* [Task inputs]
Lemma stop_returns_witness :
  thread (living 16) = HbAsleep (ms 4010 + 30) /\
  exists ls' s', living 16 =[ beat_exec LittleEndian | ls' ]=> s' /\ owner_ s' = Idle /\
    thread s' = HbDone /\ (clock s' <= clock (living 16) + Z.max 0 (interval sample_node))%Z.
Proof.
  split; [vm_compute; reflexivity|].
  apply (stop_returns LittleEndian sample_node (ms 10) (mkServed [] reg []) sample_fresh
           (take 16 life) (living 16)).
  - apply steps_default. vm_compute. reflexivity.
  - vm_compute. reflexivity.
  - vm_compute. discriminate.
Defined.

Lemma stop_waits_out_interval_witness :
  exists (ls : list beat_step) (s : Beating),
    Beating_new sample_node (ms 10) (mkServed [] reg []) =[ beat_exec LittleEndian | ls ]=> s /\
    stop_ (node_ s) = true /\ owner_ s = Joining true /\
    forall ls' s', HeartSpurious ∉ ls' -> s =[ beat_exec LittleEndian | ls' ]=> s' ->
      (clock s' < clock s + ms 2000)%Z -> owner_ s' = Joining true.
Proof.
  exact (stop_waits_out_interval LittleEndian sample_node (ms 10) (mkServed [] reg []) sample_fresh
           true).
Defined.

End HeartbeatSamples.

* [Your goal]
Every line of the material above that has the string "mkServed" needs pulling out.

* [Written response]
  apply (stop_returns LittleEndian sample_node (ms 10) (mkServed [] reg []) sample_fresh
    Beating_new sample_node (ms 10) (mkServed [] reg []) =[ beat_exec LittleEndian | ls ]=> s /\
  exact (stop_waits_out_interval LittleEndian sample_node (ms 10) (mkServed [] reg []) sample_fresh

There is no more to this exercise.